## What this task involves
Of the lines listed below, return exactly those that run from the line containing "Lemma card_run (env" through the line containing "bus_call PICC_HaltA ;;", both included.

## Extracted data

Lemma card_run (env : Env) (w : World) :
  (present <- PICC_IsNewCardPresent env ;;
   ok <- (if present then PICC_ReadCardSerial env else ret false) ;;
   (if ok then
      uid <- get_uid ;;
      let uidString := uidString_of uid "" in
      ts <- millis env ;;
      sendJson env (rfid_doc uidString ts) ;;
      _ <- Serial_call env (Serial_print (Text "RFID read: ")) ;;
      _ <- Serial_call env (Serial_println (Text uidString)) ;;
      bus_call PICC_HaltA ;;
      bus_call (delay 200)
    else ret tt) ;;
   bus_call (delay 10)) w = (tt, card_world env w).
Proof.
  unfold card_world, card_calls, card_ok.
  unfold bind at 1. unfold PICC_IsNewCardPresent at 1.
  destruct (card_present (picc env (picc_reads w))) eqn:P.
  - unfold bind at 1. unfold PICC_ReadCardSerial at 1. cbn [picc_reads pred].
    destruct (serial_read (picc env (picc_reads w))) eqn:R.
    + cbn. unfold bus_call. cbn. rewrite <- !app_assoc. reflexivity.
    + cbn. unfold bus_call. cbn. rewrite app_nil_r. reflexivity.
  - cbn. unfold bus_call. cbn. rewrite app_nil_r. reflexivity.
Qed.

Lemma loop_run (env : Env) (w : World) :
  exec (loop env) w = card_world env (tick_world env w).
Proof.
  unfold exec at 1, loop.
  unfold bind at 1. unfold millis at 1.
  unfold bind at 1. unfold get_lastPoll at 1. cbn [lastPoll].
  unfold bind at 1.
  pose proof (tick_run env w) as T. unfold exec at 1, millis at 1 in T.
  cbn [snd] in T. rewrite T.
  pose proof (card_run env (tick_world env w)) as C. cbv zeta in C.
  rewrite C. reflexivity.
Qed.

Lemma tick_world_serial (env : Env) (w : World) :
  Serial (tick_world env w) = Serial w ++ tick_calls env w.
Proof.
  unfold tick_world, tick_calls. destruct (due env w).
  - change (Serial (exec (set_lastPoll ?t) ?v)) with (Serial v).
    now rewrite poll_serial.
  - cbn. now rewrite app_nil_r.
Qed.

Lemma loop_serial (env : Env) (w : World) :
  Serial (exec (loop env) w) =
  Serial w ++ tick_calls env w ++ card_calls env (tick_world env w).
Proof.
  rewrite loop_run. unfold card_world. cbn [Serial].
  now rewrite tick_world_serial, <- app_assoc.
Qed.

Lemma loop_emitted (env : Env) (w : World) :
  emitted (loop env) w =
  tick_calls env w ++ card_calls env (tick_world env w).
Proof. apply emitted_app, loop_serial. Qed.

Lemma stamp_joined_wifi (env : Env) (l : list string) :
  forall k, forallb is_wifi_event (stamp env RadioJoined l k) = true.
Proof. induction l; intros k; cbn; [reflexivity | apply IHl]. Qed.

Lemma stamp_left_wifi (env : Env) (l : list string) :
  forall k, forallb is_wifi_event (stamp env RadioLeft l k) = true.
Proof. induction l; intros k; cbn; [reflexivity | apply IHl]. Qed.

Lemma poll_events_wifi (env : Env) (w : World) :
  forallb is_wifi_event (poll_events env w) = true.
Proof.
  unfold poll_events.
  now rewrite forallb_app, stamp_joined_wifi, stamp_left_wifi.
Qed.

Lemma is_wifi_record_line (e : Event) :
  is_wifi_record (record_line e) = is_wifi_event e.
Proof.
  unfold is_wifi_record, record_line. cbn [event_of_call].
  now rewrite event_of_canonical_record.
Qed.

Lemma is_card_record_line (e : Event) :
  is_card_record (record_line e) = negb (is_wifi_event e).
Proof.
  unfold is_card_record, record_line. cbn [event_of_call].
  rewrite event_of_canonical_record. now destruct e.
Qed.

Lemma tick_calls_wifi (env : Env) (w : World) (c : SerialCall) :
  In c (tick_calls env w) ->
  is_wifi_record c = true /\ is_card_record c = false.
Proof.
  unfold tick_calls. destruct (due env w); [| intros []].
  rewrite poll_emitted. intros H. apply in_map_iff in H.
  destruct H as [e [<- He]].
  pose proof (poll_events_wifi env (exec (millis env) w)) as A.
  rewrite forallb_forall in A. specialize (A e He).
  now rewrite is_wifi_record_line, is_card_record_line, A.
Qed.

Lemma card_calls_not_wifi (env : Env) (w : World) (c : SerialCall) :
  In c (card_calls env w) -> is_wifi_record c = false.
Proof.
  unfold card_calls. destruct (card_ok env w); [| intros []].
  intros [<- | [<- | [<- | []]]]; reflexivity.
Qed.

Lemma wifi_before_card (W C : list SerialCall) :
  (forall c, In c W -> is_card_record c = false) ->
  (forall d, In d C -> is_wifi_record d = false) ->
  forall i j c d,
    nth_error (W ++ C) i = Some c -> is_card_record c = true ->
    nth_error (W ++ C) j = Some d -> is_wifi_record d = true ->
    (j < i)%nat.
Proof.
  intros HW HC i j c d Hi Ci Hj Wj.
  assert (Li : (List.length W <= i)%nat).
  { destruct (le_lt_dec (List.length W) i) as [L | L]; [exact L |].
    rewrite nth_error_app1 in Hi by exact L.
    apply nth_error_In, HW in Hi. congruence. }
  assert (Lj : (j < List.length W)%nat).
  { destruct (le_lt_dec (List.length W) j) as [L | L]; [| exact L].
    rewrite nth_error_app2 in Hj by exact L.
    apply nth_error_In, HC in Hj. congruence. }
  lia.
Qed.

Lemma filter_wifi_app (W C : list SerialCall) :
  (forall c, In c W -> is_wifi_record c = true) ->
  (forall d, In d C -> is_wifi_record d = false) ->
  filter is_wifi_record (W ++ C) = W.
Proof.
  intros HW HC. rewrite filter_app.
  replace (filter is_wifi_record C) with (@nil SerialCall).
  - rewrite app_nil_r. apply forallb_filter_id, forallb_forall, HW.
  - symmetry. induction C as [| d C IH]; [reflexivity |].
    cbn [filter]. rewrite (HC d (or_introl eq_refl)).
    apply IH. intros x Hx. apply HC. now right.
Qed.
--
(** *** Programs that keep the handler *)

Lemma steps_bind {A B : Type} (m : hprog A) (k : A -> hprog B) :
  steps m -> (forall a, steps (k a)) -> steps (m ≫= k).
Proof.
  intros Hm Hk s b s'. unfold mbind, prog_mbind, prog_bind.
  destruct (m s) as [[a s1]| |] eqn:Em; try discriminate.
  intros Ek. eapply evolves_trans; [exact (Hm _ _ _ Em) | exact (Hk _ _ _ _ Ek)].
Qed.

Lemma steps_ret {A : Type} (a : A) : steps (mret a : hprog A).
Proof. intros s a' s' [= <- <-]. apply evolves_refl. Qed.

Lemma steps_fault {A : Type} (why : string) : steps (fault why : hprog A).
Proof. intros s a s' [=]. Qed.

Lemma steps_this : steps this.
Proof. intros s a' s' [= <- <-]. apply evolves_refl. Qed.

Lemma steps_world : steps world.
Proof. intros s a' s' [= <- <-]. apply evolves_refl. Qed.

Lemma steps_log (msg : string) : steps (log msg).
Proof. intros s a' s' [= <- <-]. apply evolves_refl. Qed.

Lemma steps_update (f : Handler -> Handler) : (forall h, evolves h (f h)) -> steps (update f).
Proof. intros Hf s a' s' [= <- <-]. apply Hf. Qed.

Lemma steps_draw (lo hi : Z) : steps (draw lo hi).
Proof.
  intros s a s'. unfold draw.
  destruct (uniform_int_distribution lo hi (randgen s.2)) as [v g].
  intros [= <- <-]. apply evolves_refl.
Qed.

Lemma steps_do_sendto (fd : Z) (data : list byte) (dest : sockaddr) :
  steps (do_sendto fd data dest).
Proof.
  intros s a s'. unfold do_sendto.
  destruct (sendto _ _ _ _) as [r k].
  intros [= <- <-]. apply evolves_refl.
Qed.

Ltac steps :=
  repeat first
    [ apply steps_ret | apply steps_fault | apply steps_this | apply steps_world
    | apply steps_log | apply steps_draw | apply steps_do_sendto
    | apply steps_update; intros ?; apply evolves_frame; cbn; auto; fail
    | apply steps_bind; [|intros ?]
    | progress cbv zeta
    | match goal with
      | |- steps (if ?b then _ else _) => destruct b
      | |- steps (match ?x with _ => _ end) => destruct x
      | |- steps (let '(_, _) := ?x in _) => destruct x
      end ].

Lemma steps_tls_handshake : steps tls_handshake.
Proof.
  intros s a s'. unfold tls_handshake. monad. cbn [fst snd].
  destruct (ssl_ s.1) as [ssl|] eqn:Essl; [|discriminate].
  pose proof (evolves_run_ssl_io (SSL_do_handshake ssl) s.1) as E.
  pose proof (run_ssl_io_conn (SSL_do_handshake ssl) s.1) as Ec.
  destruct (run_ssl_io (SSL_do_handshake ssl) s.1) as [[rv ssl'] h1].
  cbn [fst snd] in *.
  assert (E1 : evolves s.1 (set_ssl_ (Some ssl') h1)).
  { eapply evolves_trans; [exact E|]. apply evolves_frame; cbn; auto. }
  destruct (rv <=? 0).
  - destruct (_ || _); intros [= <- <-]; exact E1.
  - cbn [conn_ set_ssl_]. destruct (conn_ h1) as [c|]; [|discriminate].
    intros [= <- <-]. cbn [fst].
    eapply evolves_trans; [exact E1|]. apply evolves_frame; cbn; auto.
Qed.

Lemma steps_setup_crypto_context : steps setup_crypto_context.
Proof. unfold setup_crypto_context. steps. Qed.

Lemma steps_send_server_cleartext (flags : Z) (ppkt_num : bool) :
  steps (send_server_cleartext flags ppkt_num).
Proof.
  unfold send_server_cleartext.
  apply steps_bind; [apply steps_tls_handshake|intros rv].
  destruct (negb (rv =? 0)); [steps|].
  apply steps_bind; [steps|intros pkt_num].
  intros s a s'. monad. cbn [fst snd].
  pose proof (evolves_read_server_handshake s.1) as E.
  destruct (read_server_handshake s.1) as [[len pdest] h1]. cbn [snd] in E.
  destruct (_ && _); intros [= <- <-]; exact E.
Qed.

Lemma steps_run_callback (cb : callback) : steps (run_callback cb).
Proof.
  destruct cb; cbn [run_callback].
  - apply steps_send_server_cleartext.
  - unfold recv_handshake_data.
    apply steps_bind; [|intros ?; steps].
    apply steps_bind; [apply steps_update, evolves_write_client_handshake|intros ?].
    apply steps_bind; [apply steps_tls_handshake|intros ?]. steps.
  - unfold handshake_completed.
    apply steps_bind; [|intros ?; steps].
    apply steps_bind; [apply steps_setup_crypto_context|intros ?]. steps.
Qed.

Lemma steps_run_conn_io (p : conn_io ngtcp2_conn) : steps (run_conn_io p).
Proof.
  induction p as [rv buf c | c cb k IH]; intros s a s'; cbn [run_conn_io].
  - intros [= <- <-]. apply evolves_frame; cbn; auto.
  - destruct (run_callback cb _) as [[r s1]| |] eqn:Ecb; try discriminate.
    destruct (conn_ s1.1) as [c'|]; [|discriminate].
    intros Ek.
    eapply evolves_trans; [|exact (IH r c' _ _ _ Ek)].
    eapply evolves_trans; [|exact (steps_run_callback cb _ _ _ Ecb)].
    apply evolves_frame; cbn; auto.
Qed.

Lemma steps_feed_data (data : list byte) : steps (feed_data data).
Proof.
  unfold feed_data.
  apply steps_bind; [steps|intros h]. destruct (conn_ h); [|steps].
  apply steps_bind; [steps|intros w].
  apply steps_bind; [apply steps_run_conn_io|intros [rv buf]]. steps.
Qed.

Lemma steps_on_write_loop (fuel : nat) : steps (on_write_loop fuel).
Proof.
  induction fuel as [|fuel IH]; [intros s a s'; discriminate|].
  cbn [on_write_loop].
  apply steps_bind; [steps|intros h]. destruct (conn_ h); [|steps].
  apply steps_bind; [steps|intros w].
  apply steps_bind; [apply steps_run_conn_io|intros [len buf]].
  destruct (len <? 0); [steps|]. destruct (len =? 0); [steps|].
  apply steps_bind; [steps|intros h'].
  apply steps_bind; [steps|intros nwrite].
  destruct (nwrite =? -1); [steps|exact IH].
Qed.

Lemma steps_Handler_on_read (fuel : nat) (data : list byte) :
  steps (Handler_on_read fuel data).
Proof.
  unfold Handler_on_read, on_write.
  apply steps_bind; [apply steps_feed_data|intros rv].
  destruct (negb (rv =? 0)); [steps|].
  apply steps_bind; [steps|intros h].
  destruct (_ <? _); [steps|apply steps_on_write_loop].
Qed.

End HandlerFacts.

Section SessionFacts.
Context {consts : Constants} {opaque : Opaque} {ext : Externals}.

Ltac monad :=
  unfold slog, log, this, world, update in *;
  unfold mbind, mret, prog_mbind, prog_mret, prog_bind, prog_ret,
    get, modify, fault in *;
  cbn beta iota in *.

## Response area
Lemma card_run (env : Env) (w : World) :
  (present <- PICC_IsNewCardPresent env ;;
   ok <- (if present then PICC_ReadCardSerial env else ret false) ;;
   (if ok then
      uid <- get_uid ;;
      let uidString := uidString_of uid "" in
      ts <- millis env ;;
      sendJson env (rfid_doc uidString ts) ;;
      _ <- Serial_call env (Serial_print (Text "RFID read: ")) ;;
      _ <- Serial_call env (Serial_println (Text uidString)) ;;
      bus_call PICC_HaltA ;;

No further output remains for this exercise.